The FMCG company with focus on health and wellness categories has reported turnover of Rs 2,000 crore in FY15 and is targeting to report Rs 5,000 crore turnover in FY16 and will become larger than companies like GSK, Colgate, Emami among others.
Patanjali’s focus is on revenue and not profitability. The company is well on course to achieve its targeted revenue of Rs 5,000 crore to Rs 6,000 crore in FY16. Even though the thrust is not on profitability, the company managed to clock 20% EBITDA margin in FY15, aided by better cost management (latest machinery and strong R&D capabilities) and lower A&P spends. To improve its distribution reach, the company is strengthening its online presence. Shortly, a mobile app will also be launched to help locate retail outlets and for online ordering of Patanjali products, said Abneesh Roy, an analyst at Edelweiss Securities.
The highest impact of Patanjali’s revenue growth will be on companies like Colgate as Patanjali is gaining substantial traction in oral care, followed by Dabur due to multiple category overlap. Colgate is likely to be impacted the most with FY20 sales expected to decline 7.8% . ITC, GCPL and Nestle are likely to be least impacted due to few common categories. Dabur is the next to be impacted with overlap in several categories such as ayurvedic medicine, chyawanprash, digestives, hair oils, honey, juices, oral care, shampoo and skin care. Dabur’s FY20 sales is expected to witness a 7.5% decline, according to a IIFL report.
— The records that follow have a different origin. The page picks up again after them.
(** ** The floor of the net pay, with float amounts *)

(** C10, as the claim states it, fails on an infinite salary, which the
    constructor accepts: the deduction is infinite as well, gross plus
    benefits minus deductions is NaN, not a number that is 0 or more, and
    the floor turns it into 0. *)
Lemma C10_piso_sin_efecto_counterexample :
  ~ (forall (hoy : date) (a : Binary64.argumentos) (e : Binary64.empleado),
       Binary64.construir hoy a = Ok e ->
       Binary64.Fle 0 (Binary64.calcular_salario_bruto e)
       /\ Binary64.Fle 0 (Binary64.calcular_beneficios hoy e)
       /\ Binary64.Fle 0
            (Binary64.calcular_salario_bruto e
             + Binary64.calcular_beneficios hoy e
             - 0.04 * Binary64.calcular_salario_bruto e)
       /\ Binary64.calcular_salario_neto hoy e
          = Binary64.calcular_salario_bruto e
            + Binary64.calcular_beneficios hoy e
            - Binary64.calcular_deducciones e
                (Binary64.calcular_salario_bruto e)).
Proof.
  intro H.
  destruct (H hoy_ejemplo Binary64.args_salario_infinito
              (Binary64.objeto_de Binary64.args_salario_infinito) eq_refl)
    as (_ & _ & N & _).
  vm_compute in N. discriminate N.
Qed.

(** The same happens with finite amounts whose product overflows: at an
    hourly rate of 1e200 and 1e200 hours the gross pay is infinite, the sum
    is NaN and the net pay is 0. *)
Example piso_con_desbordamiento :
  Binary64.construir hoy_ejemplo Binary64.args_horas_desbordan
  = Ok (Binary64.objeto_de Binary64.args_horas_desbordan)
  /\ Binary64.calcular_salario_bruto
       (Binary64.objeto_de Binary64.args_horas_desbordan) = infinity
  /\ is_nan
       (Binary64.calcular_salario_bruto
          (Binary64.objeto_de Binary64.args_horas_desbordan)
        + Binary64.calcular_beneficios hoy_ejemplo
            (Binary64.objeto_de Binary64.args_horas_desbordan)
        - Binary64.calcular_deducciones
            (Binary64.objeto_de Binary64.args_horas_desbordan)
            (Binary64.calcular_salario_bruto
               (Binary64.objeto_de Binary64.args_horas_desbordan))) = true
  /\ Binary64.calcular_salario_neto hoy_ejemplo
       (Binary64.objeto_de Binary64.args_horas_desbordan) = 0.
Proof. repeat split. Qed.

(** ** Valid state with float amounts *)

(** X14: the state of every employee built by a constructor from amounts
    that are not NaN stays valid through any sequence of setter calls with
    values that are not NaN, failing calls included: id and name are never
    empty, salaries and rates are positive, hours and sales are not
    negative, the commission rate is between 0 and 1 and a contract ends
    after the hire date. *)
Theorem X14_estado_valido_sin_nan (e : Binary64.empleado) :
  Binary64.construido_sin_nan e -> Binary64.estado_valido e.
Proof.
  induction 1 as [hoy a e S C | h h' horas r _ IH N S | c c' ventas r _ IH N S].
  - destruct (construir_cases_64 hoy a S) as [[_ [m E]] | (_ & E & V)];
      rewrite E in C; [discriminate |].
    injection C as <-. exact V.
  - unfold Binary64.EmpleadoPorHoras.set_horas_trabajadas in S.
    destruct (ltb_0_cases horas N) as [[L G] | [L G]]; rewrite L in S;
      injection S as _ <-; [exact IH |].
    destruct IH as (B & T & _). split; [exact B |]. split; [exact T | exact G].
  - unfold Binary64.EmpleadoPorComision.set_ventas_mes in S.
    destruct (ltb_0_cases ventas N) as [[L G] | [L G]]; rewrite L in S;
      injection S as _ <-; [exact IH |].
    destruct IH as (B & Sb & P & _). split; [exact B |].
    split; [exact Sb |]. split; [exact P | exact G].
Qed.

Lemma X14_estado_valido_sin_nan_witness :
  Binary64.estado_valido
    (Binary64.PorComision
       (Binary64.EmpleadoPorComision.mk
          (Empleado.mk "003" "Carlos" (mkdate 2020 1 1)) 2000000 0.05 30000000)).
Proof.
  apply X14_estado_valido_sin_nan.
  apply (Binary64.construido_set_ventas
           (Binary64.EmpleadoPorComision.mk
              (Empleado.mk "003" "Carlos" (mkdate 2020 1 1)) 2000000 0.05
              30000000)
           _ (-1) (Error "Las ventas no pueden ser negativas"));
    [| reflexivity | reflexivity].
  apply (Binary64.construido_set_ventas
           (Binary64.EmpleadoPorComision.mk
              (Empleado.mk "003" "Carlos" (mkdate 2020 1 1)) 2000000 0.05
              25000000)
           _ 30000000 (Ok tt));
    [| reflexivity | reflexivity].
  apply (Binary64.construido_nuevo hoy_ejemplo Binary64.args_comision_ejemplo);
    [repeat constructor | reflexivity].
Defined.

(** ** Amounts that are not ordinary numbers *)

(** X23: a NaN passes every numeric check.  With basic data that are
    valid, each constructor given NaN for its amounts returns the employee
    that holds them, where the specification asks for positive salaries
    and rates, hours and sales that are not negative and a rate between 0
    and 1; and each setter given NaN stores it. *)
Theorem X23_nan_aceptado (hoy : date) (i n : string) (f fin : date)
    (ac : bool) (x : float) (h : Binary64.EmpleadoPorHoras.t)
    (c : Binary64.EmpleadoPorComision.t) :
  is_nan x = true ->
  ~ datos_basicos_invalidos hoy i n f ->
  Binary64.construir hoy (Binary64.ArgsAsalariado i n f x)
  = Ok (Binary64.objeto_de (Binary64.ArgsAsalariado i n f x))
  /\ Binary64.construir hoy (Binary64.ArgsPorHoras i n f x x ac)
     = Ok (Binary64.objeto_de (Binary64.ArgsPorHoras i n f x x ac))
  /\ Binary64.construir hoy (Binary64.ArgsPorComision i n f x x x)
     = Ok (Binary64.objeto_de (Binary64.ArgsPorComision i n f x x x))
  /\ (date_lt f fin ->
      Binary64.construir hoy (Binary64.ArgsTemporal i n f x fin)
      = Ok (Binary64.objeto_de (Binary64.ArgsTemporal i n f x fin)))
  /\ Binary64.EmpleadoPorHoras.set_horas_trabajadas x h
     = (Ok tt,
        Binary64.EmpleadoPorHoras.mk (Binary64.EmpleadoPorHoras.base h)
          (Binary64.EmpleadoPorHoras._tarifa_por_hora h) x
          (Binary64.EmpleadoPorHoras._acepta_fondo_ahorro h))
  /\ Binary64.EmpleadoPorComision.set_ventas_mes x c
     = (Ok tt,
        Binary64.EmpleadoPorComision.mk (Binary64.EmpleadoPorComision.base c)
          (Binary64.EmpleadoPorComision._salario_base c)
          (Binary64.EmpleadoPorComision._porcentaje_comision c) x)
  /\ ~ Binary64.estado_valido
         (Binary64.objeto_de (Binary64.ArgsAsalariado i n f x)).
Proof.
  intros N B.
  destruct (nan_compara_falso x 0 (or_introl N)) as [Lx0 Tx0].
  destruct (nan_compara_falso 0 x (or_intror N)) as [L0x T0x].
  destruct (nan_compara_falso 1 x (or_intror N)) as [_ T1x].
  cbn [Binary64.construir Binary64.objeto_de].
  unfold Binary64.EmpleadoAsalariado.__init__,
    Binary64.EmpleadoPorHoras.__init__,
    Binary64.EmpleadoPorComision.__init__,
    Binary64.EmpleadoTemporal.__init__,
    Binary64.EmpleadoPorHoras.set_horas_trabajadas,
    Binary64.EmpleadoPorComision.set_ventas_mes.
  destruct (Empleado_init_cases hoy i n f) as [[B' _] | [_ ->]];
    [contradiction |].
  rewrite Lx0, Tx0, T1x. cbn [orb raise_if bind].
  repeat (split; [reflexivity |]).
  split.
  - intro L. assert (E : date_leb fin f = false).
    { destruct (date_leb fin f) eqn:E; [| reflexivity].
      apply date_leb_iff in E. apply date_lt_not_le in L. contradiction. }
    rewrite E. reflexivity.
  - repeat (split; [reflexivity |]).
    intros [_ V]. unfold Binary64.Flt in V. cbn in V. congruence.
Qed.

Lemma X23_nan_aceptado_witness :
  Binary64.construir hoy_ejemplo
    (Binary64.ArgsPorComision "003" "Carlos" (mkdate 2020 1 1) nan nan nan)
  = Ok (Binary64.objeto_de
          (Binary64.ArgsPorComision "003" "Carlos" (mkdate 2020 1 1)
             nan nan nan)).
Proof.
  apply (X23_nan_aceptado hoy_ejemplo "003" "Carlos" (mkdate 2020 1 1)
           (mkdate 2021 1 1) true nan
           (Binary64.EmpleadoPorHoras.mk
              (Empleado.mk "002" "Maria" (mkdate 2022 1 1)) 50000 40 true)
           (Binary64.EmpleadoPorComision.mk
              (Empleado.mk "003" "Carlos" (mkdate 2020 1 1)) 2000000 0.05 0)).
  - reflexivity.
  - intros [H | [H | H]]; [discriminate H | discriminate H |].
    unfold date_lt in H. cbn in H. lia.
Defined.

(** X24: an infinite salary passes the check of the constructor, and the
    salaried or temporary employee that holds it has an infinite gross
    pay, an infinite deduction and a net pay of 0 on every date. *)
Theorem X24_salario_infinito (hoy hoy' : date) (i n : string)
    (f fin : date) :
  ~ datos_basicos_invalidos hoy i n f ->
  (Binary64.construir hoy (Binary64.ArgsAsalariado i n f infinity)
   = Ok (Binary64.objeto_de (Binary64.ArgsAsalariado i n f infinity))
   /\ Binary64.calcular_salario_neto hoy'
        (Binary64.objeto_de (Binary64.ArgsAsalariado i n f infinity)) = 0)
  /\ (date_lt f fin ->
      Binary64.construir hoy (Binary64.ArgsTemporal i n f infinity fin)
      = Ok (Binary64.objeto_de (Binary64.ArgsTemporal i n f infinity fin))
      /\ Binary64.calcular_salario_neto hoy'
           (Binary64.objeto_de (Binary64.ArgsTemporal i n f infinity fin))
         = 0).
Proof.
  intro B.
  cbn [Binary64.construir Binary64.objeto_de].
  unfold Binary64.EmpleadoAsalariado.__init__,
    Binary64.EmpleadoTemporal.__init__.
  destruct (Empleado_init_cases hoy i n f) as [[B' _] | [_ ->]];
    [contradiction |].
  cbn [bind]. split.
  - split; [reflexivity |].
    unfold Binary64.calcular_salario_neto, Binary64.calcular_deducciones.
    cbn [Binary64.calcular_salario_bruto Binary64.calcular_beneficios
         Binary64.nomina_empleado].
    unfold Binary64.EmpleadoAsalariado.calcular_beneficios,
      Binary64.EmpleadoAsalariado._calcular_bono_antiguedad,
      Binary64.EmpleadoAsalariado.calcular_salario_bruto.
    cbn [Binary64.EmpleadoAsalariado._salario_mensual
         Binary64.EmpleadoAsalariado.base].
    destruct (Binary64.EmpleadoAsalariado.AÑOS_MINIMOS_BONO
              <? Empleado.obtener_antiguedad_años hoy' (Empleado.mk i n f))%Z;
      reflexivity.
  - intro L. assert (E : date_leb fin f = false).
    { destruct (date_leb fin f) eqn:E; [| reflexivity].
      apply date_leb_iff in E. apply date_lt_not_le in L. contradiction. }
    rewrite E. split; reflexivity.
Qed.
“Given the market share that Patanjali can garner in each category, we estimate the reduction in FY20 sales for each category company combination due to Patanjali. Patanjali will reduce FY20 cumulative sales of companies under our coverage by R7,900 crore or 39% of Patanjali’s turnover will come from our coverage universe, 43% from other companies, and 18% from expanding the market,” said Avi Mehta, an analyst at IIFL Institutional Equities.
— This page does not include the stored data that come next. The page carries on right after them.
(** * hyt-read: a shallow embedding of [hyt-read.c]

    The program polls a HYT humidity/temperature sensor over Linux
    [i2c-dev].  This development embeds

    - the arithmetic of [take_reading] (lines 156-157): integer bit
      operations on [unsigned char] promoted to [int], IEEE-754 binary64
      arithmetic for the [double] sub-expressions and the final narrowing
      to binary32 for the [float] fields of [struct reading];
    - the system-call level behaviour of [name_file_matches],
      [open_i2c_dev], [open_i2c_bus], [take_reading],
      [parse_i2c_slave_address] and [main] as an exit/trace monad over an
      explicit description of what the operating system answers.

    Floating point follows [SpecFloat] of the standard library (the
    executable specification the primitive floats are checked against),
    evaluated as a C compiler with [FLT_EVAL_METHOD = 0] does.  The libc
    functions the program calls ([strtol], [atoi], [memcmp]) are modelled
    after ISO C; [getopt] is not modelled, its results are an input.

    Part I holds the definitions, Part II the lemmas and theorems. *)

From Stdlib Require Import ZArith List String Ascii Bool Lia.
From Stdlib Require Import Strings.Byte Numbers.DecimalString.
From Stdlib Require Import Floats.SpecFloat.
Import ListNotations.

Local Open Scope Z_scope.

(* ################################################################## *)
(** * Part I: definitions *)
(* ################################################################## *)

(* ================================================================== *)
(** ** C floating-point types *)
(* ================================================================== *)

Module CFloat.

(** [double] is binary64, [float] is binary32. *)
Definition dprec : Z := 53.
Definition demax : Z := 1024.
Definition fprec : Z := 24.
Definition femax : Z := 128.

(** Conversion [int -> double] (exact for every 32-bit [int]). *)
Definition double_of_int (n : Z) : spec_float :=
  binary_normalize dprec demax n 0 false.
(** * Filename grammars, key normalisation and the matching loops of the
      PDF rename / copy / move scripts

    The three scripts ([main.py], [match_pdfs.py], [match_pdfs_by_name.py])
    are embedded as Rocq functions.  A Python [str] is a list of Unicode code
    points; [set] and [dict] are stdpp's [gset] and [gmap]; the regular
    expressions are abstract syntax run by a backtracking matcher that follows
    the priority rules of Python's [re] module. *)

From Stdlib Require Import String Ascii NArith ZArith Lia.
From stdpp Require Import gmap list.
Patanjali has already garnered more than 5% market share as general/modern trade distribution ramps up, market share would further increase to 13% by FY20. A pricing comparison across various product categories reveals that barring one category, major Patanjali products are available at a discount to listed peers. While the steepest discounts are available in honey, face wash, noodles, and shampoos. Patanjali’s most popular product – “clarified butter” (Cow Ghee) is priced at a premium.
HUL faces a moderate impact of 4.4% on FY20 sales as Patanjali will be less successful in categories that are outside the brand’s core appeal of health and wellness and HUL is more exposed to those categories. Moreover, HUL’s categories are deeply penetrated and therefore dependent on distribution. Having said that, Patanjali could shave off Rs 2,200 crore from HUL’s FY20 turnover, i.e. 11% of Patanjali’s FY20 turnover would come at the cost of HUL alone.
ITC is safest from the threat of Patanjali as it considers cigarettes unhealthy and against its philosophy.